WHAT YOU WILL DO -
A single stretch of the material below is to be transcribed exactly, starting at the line with "(* ===== verification/RhpClientProps.v" and ending after the line with "Definition call_ok (c".

SUPPLIED DATA -
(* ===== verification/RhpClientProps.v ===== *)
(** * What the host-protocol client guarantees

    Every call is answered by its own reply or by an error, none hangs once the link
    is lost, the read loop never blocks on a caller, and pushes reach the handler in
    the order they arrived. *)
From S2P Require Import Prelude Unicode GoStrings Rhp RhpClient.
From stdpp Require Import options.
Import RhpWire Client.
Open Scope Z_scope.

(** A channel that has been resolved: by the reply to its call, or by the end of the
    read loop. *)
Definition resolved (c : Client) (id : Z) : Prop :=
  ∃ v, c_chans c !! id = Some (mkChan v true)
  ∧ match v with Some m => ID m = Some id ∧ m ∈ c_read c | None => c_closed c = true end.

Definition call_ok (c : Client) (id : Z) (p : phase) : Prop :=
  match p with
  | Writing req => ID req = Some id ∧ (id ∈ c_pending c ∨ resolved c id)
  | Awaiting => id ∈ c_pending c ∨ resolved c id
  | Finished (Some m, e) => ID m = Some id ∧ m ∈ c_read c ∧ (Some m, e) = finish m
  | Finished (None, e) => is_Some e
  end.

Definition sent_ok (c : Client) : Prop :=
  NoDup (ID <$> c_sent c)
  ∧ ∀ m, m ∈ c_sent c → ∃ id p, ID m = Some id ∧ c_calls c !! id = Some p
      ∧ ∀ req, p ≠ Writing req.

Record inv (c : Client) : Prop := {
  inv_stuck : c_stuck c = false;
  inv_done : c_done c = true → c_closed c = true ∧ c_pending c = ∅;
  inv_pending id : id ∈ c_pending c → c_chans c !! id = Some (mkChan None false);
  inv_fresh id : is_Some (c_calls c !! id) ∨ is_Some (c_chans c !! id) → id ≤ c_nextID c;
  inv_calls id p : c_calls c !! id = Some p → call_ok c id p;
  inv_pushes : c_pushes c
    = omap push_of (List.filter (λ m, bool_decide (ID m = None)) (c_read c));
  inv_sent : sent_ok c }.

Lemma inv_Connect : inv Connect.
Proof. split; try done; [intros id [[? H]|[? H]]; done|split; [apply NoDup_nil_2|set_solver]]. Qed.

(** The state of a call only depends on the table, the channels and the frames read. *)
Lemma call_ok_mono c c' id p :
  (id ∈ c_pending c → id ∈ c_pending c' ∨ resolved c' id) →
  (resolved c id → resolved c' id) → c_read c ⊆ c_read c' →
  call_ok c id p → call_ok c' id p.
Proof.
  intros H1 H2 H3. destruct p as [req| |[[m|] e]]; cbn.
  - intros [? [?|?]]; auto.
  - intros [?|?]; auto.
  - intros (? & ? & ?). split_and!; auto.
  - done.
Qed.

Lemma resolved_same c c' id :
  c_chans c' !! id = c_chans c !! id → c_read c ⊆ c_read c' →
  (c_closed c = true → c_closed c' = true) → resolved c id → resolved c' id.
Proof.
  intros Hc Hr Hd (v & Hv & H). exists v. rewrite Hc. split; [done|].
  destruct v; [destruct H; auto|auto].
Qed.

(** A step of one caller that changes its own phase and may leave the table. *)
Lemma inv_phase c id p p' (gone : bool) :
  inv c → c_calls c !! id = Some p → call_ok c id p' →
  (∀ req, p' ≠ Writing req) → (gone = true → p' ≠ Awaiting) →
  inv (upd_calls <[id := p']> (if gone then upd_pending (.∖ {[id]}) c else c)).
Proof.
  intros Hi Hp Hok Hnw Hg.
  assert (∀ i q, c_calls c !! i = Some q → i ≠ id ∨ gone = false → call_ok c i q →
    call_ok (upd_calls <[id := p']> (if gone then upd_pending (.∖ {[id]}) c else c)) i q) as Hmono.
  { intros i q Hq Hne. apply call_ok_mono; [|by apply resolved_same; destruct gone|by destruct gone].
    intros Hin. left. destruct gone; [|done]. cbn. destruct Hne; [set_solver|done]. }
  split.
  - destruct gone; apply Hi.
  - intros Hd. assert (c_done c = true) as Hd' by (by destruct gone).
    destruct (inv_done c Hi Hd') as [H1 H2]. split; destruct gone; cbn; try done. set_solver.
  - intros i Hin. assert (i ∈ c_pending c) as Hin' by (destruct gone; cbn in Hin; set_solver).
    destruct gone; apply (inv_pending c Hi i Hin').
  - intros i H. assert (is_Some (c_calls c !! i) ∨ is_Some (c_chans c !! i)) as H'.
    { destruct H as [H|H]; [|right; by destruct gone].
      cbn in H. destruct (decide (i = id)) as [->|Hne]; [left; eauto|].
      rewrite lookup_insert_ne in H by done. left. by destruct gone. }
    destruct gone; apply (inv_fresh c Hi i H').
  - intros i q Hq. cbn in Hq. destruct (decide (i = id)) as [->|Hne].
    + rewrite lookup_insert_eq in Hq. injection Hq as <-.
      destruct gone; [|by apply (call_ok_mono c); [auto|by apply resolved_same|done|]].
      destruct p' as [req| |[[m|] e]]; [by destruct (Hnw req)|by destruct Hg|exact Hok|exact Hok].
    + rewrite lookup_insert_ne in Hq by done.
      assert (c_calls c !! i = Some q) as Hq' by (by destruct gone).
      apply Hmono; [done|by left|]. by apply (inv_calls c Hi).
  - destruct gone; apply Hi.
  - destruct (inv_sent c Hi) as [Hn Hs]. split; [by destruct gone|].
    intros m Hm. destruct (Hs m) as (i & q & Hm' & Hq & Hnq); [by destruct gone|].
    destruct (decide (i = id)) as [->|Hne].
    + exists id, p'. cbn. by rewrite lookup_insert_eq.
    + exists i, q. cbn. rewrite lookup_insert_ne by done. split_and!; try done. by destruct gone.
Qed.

...

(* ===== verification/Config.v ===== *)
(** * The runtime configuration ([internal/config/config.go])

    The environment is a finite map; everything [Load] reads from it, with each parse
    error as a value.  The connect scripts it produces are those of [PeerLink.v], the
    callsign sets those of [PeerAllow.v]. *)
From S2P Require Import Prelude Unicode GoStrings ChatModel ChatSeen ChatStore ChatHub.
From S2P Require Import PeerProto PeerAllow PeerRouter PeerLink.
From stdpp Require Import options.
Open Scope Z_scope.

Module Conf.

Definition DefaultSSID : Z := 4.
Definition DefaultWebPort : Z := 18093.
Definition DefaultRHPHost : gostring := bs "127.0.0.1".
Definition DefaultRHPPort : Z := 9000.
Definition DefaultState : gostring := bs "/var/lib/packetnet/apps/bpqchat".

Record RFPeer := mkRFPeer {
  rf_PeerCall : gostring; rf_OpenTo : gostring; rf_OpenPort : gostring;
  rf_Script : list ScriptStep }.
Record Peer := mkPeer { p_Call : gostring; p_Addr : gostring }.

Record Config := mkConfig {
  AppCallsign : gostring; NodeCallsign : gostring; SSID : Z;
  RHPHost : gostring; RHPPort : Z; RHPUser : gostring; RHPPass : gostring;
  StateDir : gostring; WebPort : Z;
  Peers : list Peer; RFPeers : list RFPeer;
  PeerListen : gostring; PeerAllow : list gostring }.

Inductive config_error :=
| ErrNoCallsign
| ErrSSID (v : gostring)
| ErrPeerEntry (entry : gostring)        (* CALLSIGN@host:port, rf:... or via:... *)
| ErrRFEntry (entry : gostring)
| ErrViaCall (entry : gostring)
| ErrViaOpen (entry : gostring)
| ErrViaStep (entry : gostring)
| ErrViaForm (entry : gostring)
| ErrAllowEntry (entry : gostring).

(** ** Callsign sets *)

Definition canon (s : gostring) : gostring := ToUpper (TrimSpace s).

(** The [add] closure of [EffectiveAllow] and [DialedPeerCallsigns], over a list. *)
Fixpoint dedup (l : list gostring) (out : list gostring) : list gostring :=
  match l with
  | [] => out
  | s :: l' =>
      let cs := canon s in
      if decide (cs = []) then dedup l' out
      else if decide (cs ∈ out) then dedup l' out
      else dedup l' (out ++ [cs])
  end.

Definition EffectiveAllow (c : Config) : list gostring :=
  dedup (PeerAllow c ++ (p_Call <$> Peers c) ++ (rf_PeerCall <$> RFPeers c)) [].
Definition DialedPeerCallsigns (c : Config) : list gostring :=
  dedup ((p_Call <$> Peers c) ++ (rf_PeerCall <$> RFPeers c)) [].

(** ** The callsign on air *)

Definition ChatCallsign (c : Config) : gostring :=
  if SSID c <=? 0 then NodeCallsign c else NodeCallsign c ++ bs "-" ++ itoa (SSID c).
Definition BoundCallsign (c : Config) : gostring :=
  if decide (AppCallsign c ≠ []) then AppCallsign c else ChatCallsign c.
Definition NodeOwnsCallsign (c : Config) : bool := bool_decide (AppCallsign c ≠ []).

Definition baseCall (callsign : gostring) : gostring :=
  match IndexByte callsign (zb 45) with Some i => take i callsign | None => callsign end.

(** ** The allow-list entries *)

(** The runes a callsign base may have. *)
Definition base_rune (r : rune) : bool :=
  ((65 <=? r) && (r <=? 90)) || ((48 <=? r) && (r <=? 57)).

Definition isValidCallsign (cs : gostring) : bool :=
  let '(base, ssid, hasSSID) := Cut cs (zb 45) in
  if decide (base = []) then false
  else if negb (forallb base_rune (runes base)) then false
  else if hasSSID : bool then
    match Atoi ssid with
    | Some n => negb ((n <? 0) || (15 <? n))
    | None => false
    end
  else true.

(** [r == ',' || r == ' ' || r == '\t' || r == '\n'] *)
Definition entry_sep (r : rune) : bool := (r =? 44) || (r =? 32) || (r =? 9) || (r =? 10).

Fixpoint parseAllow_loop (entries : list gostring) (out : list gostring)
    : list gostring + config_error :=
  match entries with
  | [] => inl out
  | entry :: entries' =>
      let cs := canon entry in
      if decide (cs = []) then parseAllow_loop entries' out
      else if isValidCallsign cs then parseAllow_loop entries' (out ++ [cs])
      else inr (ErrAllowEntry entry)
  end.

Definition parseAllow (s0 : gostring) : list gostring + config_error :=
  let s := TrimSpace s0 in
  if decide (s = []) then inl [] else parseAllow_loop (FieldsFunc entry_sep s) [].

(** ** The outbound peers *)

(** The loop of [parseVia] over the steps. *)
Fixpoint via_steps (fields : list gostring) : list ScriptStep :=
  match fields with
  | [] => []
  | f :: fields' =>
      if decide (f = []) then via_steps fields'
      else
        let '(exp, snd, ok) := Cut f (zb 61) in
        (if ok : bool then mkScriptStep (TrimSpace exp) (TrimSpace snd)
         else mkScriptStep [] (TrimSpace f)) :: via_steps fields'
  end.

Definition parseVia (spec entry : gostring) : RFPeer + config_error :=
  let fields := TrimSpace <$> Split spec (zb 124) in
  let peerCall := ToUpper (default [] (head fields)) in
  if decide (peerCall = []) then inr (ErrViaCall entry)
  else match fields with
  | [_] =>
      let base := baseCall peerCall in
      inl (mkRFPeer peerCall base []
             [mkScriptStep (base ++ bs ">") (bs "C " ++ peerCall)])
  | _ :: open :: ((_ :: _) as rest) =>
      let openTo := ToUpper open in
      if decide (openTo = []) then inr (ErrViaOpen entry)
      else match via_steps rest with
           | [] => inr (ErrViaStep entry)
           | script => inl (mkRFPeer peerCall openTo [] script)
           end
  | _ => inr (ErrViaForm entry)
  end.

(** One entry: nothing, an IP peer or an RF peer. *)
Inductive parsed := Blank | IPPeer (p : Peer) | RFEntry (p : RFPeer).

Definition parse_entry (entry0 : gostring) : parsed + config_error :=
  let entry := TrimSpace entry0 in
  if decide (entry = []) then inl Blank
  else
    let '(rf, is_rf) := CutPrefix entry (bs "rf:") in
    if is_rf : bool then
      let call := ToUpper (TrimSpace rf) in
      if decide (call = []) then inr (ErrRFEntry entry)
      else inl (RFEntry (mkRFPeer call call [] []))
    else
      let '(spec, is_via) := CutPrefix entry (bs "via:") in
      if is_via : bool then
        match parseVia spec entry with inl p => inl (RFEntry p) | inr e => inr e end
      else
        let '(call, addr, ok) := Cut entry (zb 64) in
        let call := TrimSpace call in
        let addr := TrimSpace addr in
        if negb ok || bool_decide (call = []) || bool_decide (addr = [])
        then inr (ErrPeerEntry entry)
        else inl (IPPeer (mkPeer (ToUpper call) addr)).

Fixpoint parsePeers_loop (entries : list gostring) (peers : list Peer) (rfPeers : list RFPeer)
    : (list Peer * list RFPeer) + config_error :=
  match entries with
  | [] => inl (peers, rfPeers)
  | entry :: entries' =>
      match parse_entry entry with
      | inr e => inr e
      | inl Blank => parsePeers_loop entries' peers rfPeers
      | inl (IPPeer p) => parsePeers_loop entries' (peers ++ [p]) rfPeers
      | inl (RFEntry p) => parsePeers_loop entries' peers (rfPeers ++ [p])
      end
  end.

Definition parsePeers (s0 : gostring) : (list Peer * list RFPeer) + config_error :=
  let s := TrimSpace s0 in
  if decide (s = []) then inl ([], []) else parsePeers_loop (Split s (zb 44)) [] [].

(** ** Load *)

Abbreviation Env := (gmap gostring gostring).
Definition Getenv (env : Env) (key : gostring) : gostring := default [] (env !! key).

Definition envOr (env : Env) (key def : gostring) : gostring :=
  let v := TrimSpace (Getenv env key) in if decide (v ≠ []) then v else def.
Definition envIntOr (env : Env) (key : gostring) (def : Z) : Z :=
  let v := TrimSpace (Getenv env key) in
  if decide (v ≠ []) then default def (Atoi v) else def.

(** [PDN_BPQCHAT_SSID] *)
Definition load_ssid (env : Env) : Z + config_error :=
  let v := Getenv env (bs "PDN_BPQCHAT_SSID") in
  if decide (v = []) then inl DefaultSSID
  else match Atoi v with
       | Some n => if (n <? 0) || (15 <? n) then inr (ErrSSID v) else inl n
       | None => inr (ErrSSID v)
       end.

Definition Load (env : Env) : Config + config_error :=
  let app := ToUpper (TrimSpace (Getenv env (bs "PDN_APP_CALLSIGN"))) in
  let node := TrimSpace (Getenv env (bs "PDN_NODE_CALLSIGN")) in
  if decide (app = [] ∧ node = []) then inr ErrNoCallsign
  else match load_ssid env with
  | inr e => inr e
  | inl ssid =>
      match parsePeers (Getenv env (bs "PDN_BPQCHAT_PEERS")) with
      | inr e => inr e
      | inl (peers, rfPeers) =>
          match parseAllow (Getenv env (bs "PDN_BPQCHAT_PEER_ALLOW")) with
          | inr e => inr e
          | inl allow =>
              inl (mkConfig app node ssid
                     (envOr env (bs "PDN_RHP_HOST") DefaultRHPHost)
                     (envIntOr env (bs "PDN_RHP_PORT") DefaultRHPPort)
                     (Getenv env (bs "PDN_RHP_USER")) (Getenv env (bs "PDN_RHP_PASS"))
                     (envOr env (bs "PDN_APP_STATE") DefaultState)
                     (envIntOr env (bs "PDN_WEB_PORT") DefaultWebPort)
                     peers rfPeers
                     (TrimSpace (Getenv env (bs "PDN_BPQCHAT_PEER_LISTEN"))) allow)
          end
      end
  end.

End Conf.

...

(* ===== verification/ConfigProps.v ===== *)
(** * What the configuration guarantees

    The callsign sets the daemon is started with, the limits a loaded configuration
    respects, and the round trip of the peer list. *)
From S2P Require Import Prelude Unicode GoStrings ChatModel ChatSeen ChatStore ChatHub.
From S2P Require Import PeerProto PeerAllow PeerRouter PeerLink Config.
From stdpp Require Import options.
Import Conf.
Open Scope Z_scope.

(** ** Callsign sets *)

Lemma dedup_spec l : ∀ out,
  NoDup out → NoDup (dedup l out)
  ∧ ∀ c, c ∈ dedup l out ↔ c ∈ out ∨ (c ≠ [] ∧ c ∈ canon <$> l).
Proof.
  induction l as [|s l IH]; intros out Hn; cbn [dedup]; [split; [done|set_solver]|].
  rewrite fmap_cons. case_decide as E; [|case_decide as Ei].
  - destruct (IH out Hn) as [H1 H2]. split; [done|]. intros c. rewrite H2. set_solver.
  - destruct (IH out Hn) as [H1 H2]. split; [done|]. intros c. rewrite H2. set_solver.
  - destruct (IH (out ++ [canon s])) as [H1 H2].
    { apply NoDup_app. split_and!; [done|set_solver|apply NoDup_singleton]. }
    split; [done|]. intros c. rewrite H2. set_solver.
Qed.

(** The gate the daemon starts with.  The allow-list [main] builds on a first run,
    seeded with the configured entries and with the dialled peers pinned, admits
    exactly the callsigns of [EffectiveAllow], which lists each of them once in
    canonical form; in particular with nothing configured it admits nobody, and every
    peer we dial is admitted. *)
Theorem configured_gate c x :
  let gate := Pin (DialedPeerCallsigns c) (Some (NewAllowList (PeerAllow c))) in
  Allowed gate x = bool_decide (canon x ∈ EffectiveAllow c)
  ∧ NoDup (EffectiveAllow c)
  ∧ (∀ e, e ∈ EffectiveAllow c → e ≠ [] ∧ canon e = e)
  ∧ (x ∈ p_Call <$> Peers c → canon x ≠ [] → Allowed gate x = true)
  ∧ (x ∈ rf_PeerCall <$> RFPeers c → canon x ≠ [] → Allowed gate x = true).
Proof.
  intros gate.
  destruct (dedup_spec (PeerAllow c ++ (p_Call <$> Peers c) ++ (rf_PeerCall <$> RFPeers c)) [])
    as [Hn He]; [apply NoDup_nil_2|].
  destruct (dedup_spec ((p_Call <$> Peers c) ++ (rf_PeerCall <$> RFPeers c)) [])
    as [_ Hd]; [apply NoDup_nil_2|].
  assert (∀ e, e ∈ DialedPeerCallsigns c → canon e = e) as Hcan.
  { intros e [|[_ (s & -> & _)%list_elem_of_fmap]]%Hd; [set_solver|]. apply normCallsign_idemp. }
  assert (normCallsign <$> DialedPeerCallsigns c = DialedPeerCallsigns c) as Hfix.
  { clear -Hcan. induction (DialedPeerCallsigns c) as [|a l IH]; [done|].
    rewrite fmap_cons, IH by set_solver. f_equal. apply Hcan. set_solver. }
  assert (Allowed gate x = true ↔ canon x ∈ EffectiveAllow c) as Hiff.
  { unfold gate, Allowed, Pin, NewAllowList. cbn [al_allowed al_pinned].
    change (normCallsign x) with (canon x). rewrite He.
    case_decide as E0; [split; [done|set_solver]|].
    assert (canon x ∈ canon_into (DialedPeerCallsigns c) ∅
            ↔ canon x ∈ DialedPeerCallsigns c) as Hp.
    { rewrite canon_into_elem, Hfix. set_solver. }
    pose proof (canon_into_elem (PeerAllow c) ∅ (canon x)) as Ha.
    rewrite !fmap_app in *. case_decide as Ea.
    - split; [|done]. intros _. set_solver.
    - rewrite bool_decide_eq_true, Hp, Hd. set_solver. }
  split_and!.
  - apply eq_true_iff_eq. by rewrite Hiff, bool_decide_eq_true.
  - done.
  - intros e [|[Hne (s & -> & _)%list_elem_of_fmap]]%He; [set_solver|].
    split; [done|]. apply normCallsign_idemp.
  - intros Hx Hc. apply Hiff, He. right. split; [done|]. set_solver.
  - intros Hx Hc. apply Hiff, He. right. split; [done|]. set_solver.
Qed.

ANSWER FOR THE TASK -
(* ===== verification/RhpClientProps.v ===== *)
(** * What the host-protocol client guarantees

    Every call is answered by its own reply or by an error, none hangs once the link
    is lost, the read loop never blocks on a caller, and pushes reach the handler in
    the order they arrived. *)
From S2P Require Import Prelude Unicode GoStrings Rhp RhpClient.
From stdpp Require Import options.
Import RhpWire Client.
Open Scope Z_scope.

(** A channel that has been resolved: by the reply to its call, or by the end of the
    read loop. *)
Definition resolved (c : Client) (id : Z) : Prop :=
  ∃ v, c_chans c !! id = Some (mkChan v true)
  ∧ match v with Some m => ID m = Some id ∧ m ∈ c_read c | None => c_closed c = true end.

Definition call_ok (c : Client) (id : Z) (p : phase) : Prop :=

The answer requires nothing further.